[Stored records]
+-------+

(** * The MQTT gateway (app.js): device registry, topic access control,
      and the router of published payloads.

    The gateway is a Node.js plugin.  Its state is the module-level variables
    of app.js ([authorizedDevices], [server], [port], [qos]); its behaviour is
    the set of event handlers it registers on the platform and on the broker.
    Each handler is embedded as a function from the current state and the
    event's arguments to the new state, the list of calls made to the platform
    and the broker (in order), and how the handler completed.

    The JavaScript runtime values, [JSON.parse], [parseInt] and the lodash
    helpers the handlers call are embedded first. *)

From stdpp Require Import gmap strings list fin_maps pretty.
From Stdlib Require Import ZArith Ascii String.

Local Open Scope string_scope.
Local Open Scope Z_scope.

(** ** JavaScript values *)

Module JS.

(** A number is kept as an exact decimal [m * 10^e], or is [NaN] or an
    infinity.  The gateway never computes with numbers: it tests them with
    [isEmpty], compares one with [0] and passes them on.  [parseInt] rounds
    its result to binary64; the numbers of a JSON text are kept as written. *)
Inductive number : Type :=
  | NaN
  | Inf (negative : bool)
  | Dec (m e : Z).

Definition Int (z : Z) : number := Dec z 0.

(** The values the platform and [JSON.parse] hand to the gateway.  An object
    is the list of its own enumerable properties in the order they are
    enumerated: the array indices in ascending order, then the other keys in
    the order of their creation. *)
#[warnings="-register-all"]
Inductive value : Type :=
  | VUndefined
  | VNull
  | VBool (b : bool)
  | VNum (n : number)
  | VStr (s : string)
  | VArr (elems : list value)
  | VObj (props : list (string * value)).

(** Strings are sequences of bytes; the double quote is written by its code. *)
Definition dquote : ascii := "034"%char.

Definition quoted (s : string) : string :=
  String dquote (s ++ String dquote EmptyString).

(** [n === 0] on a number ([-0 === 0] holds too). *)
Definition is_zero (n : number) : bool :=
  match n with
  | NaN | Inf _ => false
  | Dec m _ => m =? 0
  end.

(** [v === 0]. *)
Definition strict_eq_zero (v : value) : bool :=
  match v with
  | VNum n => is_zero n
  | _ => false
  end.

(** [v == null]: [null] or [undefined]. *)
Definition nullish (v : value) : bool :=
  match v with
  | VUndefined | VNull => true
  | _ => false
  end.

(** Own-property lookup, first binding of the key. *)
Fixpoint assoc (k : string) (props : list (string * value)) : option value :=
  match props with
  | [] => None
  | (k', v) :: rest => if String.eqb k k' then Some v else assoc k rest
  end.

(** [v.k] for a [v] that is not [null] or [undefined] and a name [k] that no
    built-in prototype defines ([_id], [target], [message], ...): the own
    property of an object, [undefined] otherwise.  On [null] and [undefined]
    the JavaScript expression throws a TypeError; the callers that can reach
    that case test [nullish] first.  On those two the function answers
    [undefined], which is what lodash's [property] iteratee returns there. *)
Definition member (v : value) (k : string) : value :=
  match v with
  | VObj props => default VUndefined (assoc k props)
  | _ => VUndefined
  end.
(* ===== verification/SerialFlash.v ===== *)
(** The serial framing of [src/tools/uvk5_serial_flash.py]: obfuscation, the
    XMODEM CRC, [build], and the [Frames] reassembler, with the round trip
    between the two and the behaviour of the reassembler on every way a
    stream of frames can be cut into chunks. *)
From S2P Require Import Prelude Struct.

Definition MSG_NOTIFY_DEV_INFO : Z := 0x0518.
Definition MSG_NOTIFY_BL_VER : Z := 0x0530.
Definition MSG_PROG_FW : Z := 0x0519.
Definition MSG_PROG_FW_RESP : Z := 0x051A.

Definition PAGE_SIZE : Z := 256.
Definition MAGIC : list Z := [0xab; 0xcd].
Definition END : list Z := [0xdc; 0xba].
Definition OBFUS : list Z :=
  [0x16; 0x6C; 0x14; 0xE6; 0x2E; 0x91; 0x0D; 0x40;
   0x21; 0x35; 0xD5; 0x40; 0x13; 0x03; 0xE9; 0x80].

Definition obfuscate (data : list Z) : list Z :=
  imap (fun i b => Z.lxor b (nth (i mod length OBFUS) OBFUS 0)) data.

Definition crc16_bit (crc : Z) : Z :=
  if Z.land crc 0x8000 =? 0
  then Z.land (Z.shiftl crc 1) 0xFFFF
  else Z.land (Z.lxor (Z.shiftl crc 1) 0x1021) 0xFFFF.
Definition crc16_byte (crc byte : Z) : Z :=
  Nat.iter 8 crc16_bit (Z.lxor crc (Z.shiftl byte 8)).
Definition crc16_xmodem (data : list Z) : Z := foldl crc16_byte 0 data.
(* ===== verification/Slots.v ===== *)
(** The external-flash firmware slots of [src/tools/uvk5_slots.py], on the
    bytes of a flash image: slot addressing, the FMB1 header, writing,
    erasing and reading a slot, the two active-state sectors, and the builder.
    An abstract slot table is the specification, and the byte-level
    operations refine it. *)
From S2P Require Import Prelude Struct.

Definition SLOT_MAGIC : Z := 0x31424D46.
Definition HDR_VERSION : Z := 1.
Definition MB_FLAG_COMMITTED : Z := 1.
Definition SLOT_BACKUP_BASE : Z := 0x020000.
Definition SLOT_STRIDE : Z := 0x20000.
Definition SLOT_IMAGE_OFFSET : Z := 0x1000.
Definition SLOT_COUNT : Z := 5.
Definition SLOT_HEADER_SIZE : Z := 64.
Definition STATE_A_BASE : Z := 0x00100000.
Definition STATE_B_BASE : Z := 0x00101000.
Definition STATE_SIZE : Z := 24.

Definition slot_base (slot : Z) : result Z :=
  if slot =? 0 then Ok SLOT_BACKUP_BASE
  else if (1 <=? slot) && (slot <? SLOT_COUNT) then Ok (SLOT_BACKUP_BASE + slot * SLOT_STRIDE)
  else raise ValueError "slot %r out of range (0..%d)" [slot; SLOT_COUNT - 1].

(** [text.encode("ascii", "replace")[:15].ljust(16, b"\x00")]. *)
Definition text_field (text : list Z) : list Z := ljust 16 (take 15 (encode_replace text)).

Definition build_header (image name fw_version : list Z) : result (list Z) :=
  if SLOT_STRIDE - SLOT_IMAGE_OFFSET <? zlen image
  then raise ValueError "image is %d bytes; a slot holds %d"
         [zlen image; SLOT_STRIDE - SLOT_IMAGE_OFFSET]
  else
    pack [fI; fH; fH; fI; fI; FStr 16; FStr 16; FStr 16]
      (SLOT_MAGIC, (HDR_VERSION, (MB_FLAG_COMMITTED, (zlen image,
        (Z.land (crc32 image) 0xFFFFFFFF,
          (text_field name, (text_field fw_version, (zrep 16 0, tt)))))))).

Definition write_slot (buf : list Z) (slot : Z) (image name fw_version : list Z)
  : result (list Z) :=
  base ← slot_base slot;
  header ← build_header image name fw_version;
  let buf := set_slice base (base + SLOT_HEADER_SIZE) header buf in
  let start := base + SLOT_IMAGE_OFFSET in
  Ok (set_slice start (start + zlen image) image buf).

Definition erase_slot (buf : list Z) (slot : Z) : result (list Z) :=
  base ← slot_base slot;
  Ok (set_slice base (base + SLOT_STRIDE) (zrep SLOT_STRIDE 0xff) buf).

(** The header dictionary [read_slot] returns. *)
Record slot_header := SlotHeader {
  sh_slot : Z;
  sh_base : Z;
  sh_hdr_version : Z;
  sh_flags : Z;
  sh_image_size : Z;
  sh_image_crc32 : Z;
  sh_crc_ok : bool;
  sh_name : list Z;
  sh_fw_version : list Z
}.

+-------+

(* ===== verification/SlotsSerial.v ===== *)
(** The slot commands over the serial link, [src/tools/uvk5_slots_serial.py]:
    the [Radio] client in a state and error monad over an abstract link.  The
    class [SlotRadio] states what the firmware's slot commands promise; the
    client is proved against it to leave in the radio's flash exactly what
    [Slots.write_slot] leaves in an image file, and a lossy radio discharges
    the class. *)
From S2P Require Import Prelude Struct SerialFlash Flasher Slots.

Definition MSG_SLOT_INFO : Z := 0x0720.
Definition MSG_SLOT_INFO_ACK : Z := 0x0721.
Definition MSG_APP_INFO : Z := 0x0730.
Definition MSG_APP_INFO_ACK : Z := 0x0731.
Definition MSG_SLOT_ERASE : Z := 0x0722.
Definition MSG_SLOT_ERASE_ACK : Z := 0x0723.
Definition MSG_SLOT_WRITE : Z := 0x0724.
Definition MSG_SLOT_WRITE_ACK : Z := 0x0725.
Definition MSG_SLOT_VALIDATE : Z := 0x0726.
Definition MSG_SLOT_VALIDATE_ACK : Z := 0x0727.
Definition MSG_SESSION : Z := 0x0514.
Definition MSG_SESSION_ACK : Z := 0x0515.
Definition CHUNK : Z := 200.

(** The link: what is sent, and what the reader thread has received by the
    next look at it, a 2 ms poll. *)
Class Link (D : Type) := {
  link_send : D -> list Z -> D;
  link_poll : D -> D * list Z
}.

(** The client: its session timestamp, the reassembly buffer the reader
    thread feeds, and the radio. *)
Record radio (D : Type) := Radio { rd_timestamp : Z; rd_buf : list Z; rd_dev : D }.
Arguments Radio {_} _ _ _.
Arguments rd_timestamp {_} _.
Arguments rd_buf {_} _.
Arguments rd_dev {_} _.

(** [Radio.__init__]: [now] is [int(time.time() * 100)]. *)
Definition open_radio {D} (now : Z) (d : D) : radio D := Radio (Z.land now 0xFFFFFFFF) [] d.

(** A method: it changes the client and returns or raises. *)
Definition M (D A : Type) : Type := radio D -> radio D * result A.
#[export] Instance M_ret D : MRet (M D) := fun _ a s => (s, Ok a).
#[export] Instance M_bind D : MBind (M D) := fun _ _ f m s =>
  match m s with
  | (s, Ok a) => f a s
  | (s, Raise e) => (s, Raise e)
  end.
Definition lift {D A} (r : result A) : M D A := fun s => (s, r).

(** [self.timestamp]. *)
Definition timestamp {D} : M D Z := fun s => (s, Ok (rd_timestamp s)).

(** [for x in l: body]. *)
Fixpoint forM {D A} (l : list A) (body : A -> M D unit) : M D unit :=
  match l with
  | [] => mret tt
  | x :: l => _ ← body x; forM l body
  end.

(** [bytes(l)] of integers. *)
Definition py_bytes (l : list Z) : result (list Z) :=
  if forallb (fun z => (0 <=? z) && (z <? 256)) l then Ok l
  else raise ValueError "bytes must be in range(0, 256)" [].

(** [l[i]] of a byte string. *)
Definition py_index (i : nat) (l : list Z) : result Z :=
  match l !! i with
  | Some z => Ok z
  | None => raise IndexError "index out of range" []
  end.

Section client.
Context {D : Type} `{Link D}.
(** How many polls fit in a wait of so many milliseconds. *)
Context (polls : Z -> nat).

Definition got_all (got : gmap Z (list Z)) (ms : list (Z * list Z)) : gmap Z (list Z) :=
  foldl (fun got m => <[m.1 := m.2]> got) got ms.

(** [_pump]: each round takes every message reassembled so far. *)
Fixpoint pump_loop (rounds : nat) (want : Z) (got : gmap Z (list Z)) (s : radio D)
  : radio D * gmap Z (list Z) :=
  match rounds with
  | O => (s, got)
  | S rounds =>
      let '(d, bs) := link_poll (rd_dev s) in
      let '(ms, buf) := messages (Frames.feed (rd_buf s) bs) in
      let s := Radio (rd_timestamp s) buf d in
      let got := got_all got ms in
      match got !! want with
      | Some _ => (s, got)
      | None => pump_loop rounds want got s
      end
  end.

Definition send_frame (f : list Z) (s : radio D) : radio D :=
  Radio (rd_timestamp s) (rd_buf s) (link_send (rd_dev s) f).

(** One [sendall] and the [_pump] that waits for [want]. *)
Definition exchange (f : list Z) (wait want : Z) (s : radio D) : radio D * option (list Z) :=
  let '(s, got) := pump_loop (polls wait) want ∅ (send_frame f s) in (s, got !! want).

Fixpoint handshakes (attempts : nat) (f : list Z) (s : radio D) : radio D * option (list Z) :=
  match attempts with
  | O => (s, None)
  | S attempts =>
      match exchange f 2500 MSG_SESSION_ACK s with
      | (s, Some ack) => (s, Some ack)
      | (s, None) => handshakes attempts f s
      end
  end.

+-------+

Using the entries above, repeat only the lines from the one containing "#[export] Instance M_bind" through the one containing "Definition exchange (f", end lines included.

→ **Exercise solution**
#[export] Instance M_bind D : MBind (M D) := fun _ _ f m s =>
  match m s with
  | (s, Ok a) => f a s
  | (s, Raise e) => (s, Raise e)
  end.
Definition lift {D A} (r : result A) : M D A := fun s => (s, r).

(** [self.timestamp]. *)
Definition timestamp {D} : M D Z := fun s => (s, Ok (rd_timestamp s)).

(** [for x in l: body]. *)
Fixpoint forM {D A} (l : list A) (body : A -> M D unit) : M D unit :=
  match l with
  | [] => mret tt
  | x :: l => _ ← body x; forM l body
  end.

(** [bytes(l)] of integers. *)
Definition py_bytes (l : list Z) : result (list Z) :=
  if forallb (fun z => (0 <=? z) && (z <? 256)) l then Ok l
  else raise ValueError "bytes must be in range(0, 256)" [].

(** [l[i]] of a byte string. *)
Definition py_index (i : nat) (l : list Z) : result Z :=
  match l !! i with
  | Some z => Ok z
  | None => raise IndexError "index out of range" []
  end.

Section client.
Context {D : Type} `{Link D}.
(** How many polls fit in a wait of so many milliseconds. *)
Context (polls : Z -> nat).

Definition got_all (got : gmap Z (list Z)) (ms : list (Z * list Z)) : gmap Z (list Z) :=
  foldl (fun got m => <[m.1 := m.2]> got) got ms.

(** [_pump]: each round takes every message reassembled so far. *)
Fixpoint pump_loop (rounds : nat) (want : Z) (got : gmap Z (list Z)) (s : radio D)
  : radio D * gmap Z (list Z) :=
  match rounds with
  | O => (s, got)
  | S rounds =>
      let '(d, bs) := link_poll (rd_dev s) in
      let '(ms, buf) := messages (Frames.feed (rd_buf s) bs) in
      let s := Radio (rd_timestamp s) buf d in
      let got := got_all got ms in
      match got !! want with
      | Some _ => (s, got)
      | None => pump_loop rounds want got s
      end
  end.

Definition send_frame (f : list Z) (s : radio D) : radio D :=
  Radio (rd_timestamp s) (rd_buf s) (link_send (rd_dev s) f).

(** One [sendall] and the [_pump] that waits for [want]. *)
Definition exchange (f : list Z) (wait want : Z) (s : radio D) : radio D * option (list Z) :=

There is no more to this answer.